Disable PHP code in Folder (best way?)


#1

Normally I just disable parsing of PHP via .htaccess in my upload folder but I have never worked with PHP over CGI. Whats the best way to disable parsing of PHP but will still serve jpegs, zips ect?


#2

I would try a couple of things to see what might work best:

  1. You could change the application type for .php to text so it will not parse it at all.
  2. Don’t allow .php files to be uploaded to this folder (Not sure if you’re using a script to upload or a protocol).

I hope that at least helps push you in the right direction, good luck.

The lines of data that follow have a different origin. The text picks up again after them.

(** The listeners applied are an initial segment of the bucket. *)
Lemma notify_loop_prefix (l : list EventBin) event u :
  (notify_loop call l event u []).2 `prefix_of` l.
Proof.
  revert event u. induction l as [|b l IH]; intros event u; simpl; [done|].
  destruct (call (listener b) (thisObject b) event u) as [e1 u1].
  destruct (_isPropagationImmediateStopped e1); simpl.
  - by apply prefix_cons, prefix_nil.
  - rewrite notify_loop_acc. specialize (IH e1 u1).
    destruct (notify_loop call l e1 u1 []) as [[e2 u2] tr]. simpl in *.
    by apply prefix_cons.
Qed.

(** With listeners that leave the immediate-stop flag clear the loop runs
    to the end of the bucket. *)
Lemma notify_loop_quiet (l : list EventBin) event u :
  quiet call l event u = true →
  notify_loop call l event u [] = (run_all call l event u, l).
Proof.
  revert event u. induction l as [|b l IH]; intros event u; simpl; [done|].
  destruct (call (listener b) (thisObject b) event u) as [e1 u1].
  intros [Hb Hq]%andb_true_iff. apply negb_true_iff in Hb. rewrite Hb.
  rewrite notify_loop_acc, (IH _ _ Hq). by destruct (run_all call l e1 u1).
Qed.

(** The loop ends after the first listener that leaves the flag set. *)
Lemma notify_loop_stop (pre post : list EventBin) b event u :
  quiet call pre event u = true →
  _isPropagationImmediateStopped (run_all call (pre ++ [b]) event u).1 = true →
  notify_loop call (pre ++ b :: post) event u [] =
    (run_all call (pre ++ [b]) event u, pre ++ [b]).
Proof.
  revert event u. induction pre as [|a pre IH]; intros event u; simpl.
  - intros _. destruct (call (listener b) (thisObject b) event u) as [e1 u1].
    simpl. by intros ->.
  - destruct (call (listener a) (thisObject a) event u) as [e1 u1].
    intros [Ha Hq]%andb_true_iff Hstop. apply negb_true_iff in Ha. rewrite Ha.
    rewrite notify_loop_acc, (IH _ _ Hq Hstop).
    by destruct (run_all call (pre ++ [b]) e1 u1).
Qed.

(** What [_notifyListener] does, by cases on the free identifier and on
    the lookup. *)
Lemma notify_unbound d event u :
  _notifyListener call None d event u
  = mkOutcome (ReferenceError "type") event u [].
Proof. done. Qed.

Lemma notify_absent key d event u :
  select_map d (_eventPhase event =? 1)%Z !! key = None →
  Object_prototype key = None →
  _notifyListener call (Some key) d event u
  = mkOutcome (Return true) event u [].
Proof.
  unfold _notifyListener, select_map, get_property. by intros -> ->.
Qed.

Lemma notify_inherited key d event u member :
  select_map d (_eventPhase event =? 1)%Z !! key = None →
  Object_prototype key = Some member →
  _notifyListener call (Some key) d event u
  = match inherited_length member with
    | Some (S _) => mkOutcome TypeError event u []
    | _ => mkOutcome (Return (negb (_isDefaultPrevented event))) event u []
    end.
Proof.
  unfold _notifyListener, select_map, get_property. by intros -> ->.
Qed.

(** Without an array under the key no listener is applied and nothing is
    written, however the call ends. *)
Lemma notify_no_bucket key d event u :
  select_map d (_eventPhase event =? 1)%Z !! key = None →
  invoked (_notifyListener call (Some key) d event u) = []
  ∧ event_after (_notifyListener call (Some key) d event u) = event
  ∧ user_after (_notifyListener call (Some key) d event u) = u.
Proof.
  intros El. destruct (Object_prototype key) as [member|] eqn:Ep.
  - rewrite (notify_inherited _ _ _ _ _ El Ep).
    by destruct (inherited_length member) as [[|n]|].
  - by rewrite (notify_absent _ _ _ _ El Ep).
Qed.

Lemma notify_bucket key d event u l :
  select_map d (_eventPhase event =? 1)%Z !! key = Some l →
  _notifyListener call (Some key) d event u
  = let '(e, u', tr) := notify_loop call l event u [] in
    mkOutcome (Return (negb (_isDefaultPrevented e))) e u' tr.
Proof.
  unfold _notifyListener, select_map, get_property. by intros ->.
Qed.

(** Every listener applied comes from the bucket that the free identifier
    names in the map of the event's phase. *)
Lemma notify_invoked_in_bucket type d event u b :
  b ∈ invoked (_notifyListener call type d event u) →
  ∃ key l, type = Some key
           ∧ select_map d (_eventPhase event =? 1)%Z !! key = Some l
           ∧ b ∈ l.
Proof.
  destruct type as [key|]; [|by intros H%elem_of_nil].
  destruct (select_map d (_eventPhase event =? 1)%Z !! key) as [l|] eqn:El.
  - rewrite (notify_bucket _ _ _ _ _ El).
    pose proof (notify_loop_prefix l event u) as [k Hk].
    destruct (notify_loop call l event u []) as [[e u'] tr]. simpl in *.
    intros Hb. exists key, l. split_and!; [done|done|].
    rewrite Hk. apply elem_of_app. by left.
  - destruct (notify_no_bucket _ _ event u El) as (-> & _).
    by intros H%elem_of_nil.
Qed.

(** [dispatchEvent] hands the notification an event with the three flags
    cleared and both targets stamped; the phase, the type, [bubbles] and
    [data] are as the caller set them. *)
Lemma dispatchEvent_prelude type d event u :
  dispatchEvent call type d event u
  = _notifyListener call type d (stamped d event) u.
Proof. done. Qed.

Lemma stamped_fields d event :
  _isPropagationStopped (stamped d event) = false
  ∧ _isPropagationImmediateStopped (stamped d event) = false
  ∧ _isDefaultPrevented (stamped d event) = false
  ∧ _target (stamped d event) = Some (target d)
  ∧ _currentTarget (stamped d event) = Some (target d)
  ∧ _eventPhase (stamped d event) = _eventPhase event
  ∧ _type (stamped d event) = _type event
  ∧ _bubbles (stamped d event) = _bubbles event
  ∧ data (stamped d event) = data event.
Proof. done. Qed.

(** The value returned by [dispatchEvent], when a value is returned, is
    the negation of the default-prevention flag as the listeners left it. *)
Lemma dispatch_result_flag type d event u r :
  result (dispatchEvent call type d event u) = Return r →
  r = negb (_isDefaultPrevented (event_after (dispatchEvent call type d event u))).
Proof.
  rewrite dispatchEvent_prelude.
  destruct type as [key|]; [|done].
  destruct (select_map d (_eventPhase (stamped d event) =? 1)%Z !! key)
    as [l|] eqn:El.
  - rewrite (notify_bucket _ _ _ _ _ El).
    destruct (notify_loop call l (stamped d event) u []) as [[e u'] tr].
    simpl. by intros [= <-].
  - destruct (Object_prototype key) as [member|] eqn:Ep.
    + rewrite (notify_inherited _ _ _ _ _ El Ep).
      destruct (inherited_length member) as [[|n]|]; simpl; try done;
        by intros [= <-].
    + rewrite (notify_absent _ _ _ _ El Ep). simpl. by intros [= <-].
Qed.

(** [dispatchEvent] returns a value only when the free identifier of
    [_notifyListener] is bound, and it does return one when the identifier
    is bound to a key that names no member of [Object.prototype]. *)
Lemma dispatch_returns_bound type d event u r :
  result (dispatchEvent call type d event u) = Return r → is_Some type.
Proof.
  rewrite dispatchEvent_prelude. destruct type as [key|]; [by eauto|done].
Qed.

Lemma dispatch_returns_plain_key key d event u :
  Object_prototype key = None →
  ∃ r, result (dispatchEvent call (Some key) d event u) = Return r.
Proof.
  intros Ep. rewrite dispatchEvent_prelude.
  destruct (select_map d (_eventPhase (stamped d event) =? 1)%Z !! key)
    as [l|] eqn:El.
  - rewrite (notify_bucket _ _ _ _ _ El).
    destruct (notify_loop call l (stamped d event) u []) as [[e u'] tr].
    by eauto.
  - rewrite (notify_absent _ _ _ _ El Ep). by eauto.
Qed.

---------- KekBur.com ----------
Sacrifice the world.
Supporting beer since 1985.


#3

Well I am blocking the uploading of PHP every way I can but its better safe than sorry. It’s simple to do with .htaccess files but they don’t work on DH. Changing the PHP ext is of limited use since they could use what ever I use. There has to be a correct way I just cant figure it out.


#4

No I mean, for that particular folder, have another .htaccess file that removes the x-httpd-php application type for any extension that might have it set in above directories (or the DH defaults). Like you could do something like:

AddType text/html .php

or if that doesn’t work you could try:

AddType application/x-httpd-php-source .php

This way, not even you can execute PHP in that particular folder (and it’s subdirs).

Let me know how you go.

---------- KekBur.com ----------
Sacrifice the world.
Supporting beer since 1985.


#5

Heres an easy way to disable php code… results in 403 forbidden.

Place this in the folders .htaccess

AddHandler cgi-script .php .phps .htm .inc Options -ExecCGI
_____
[color=#00CC00] _ _| _ _ _ _|_ _ (_|_\|<(_||_)(_|(_| |(/_ | [/color]
:~


#6

Yep thats what I needed thanks :slight_smile: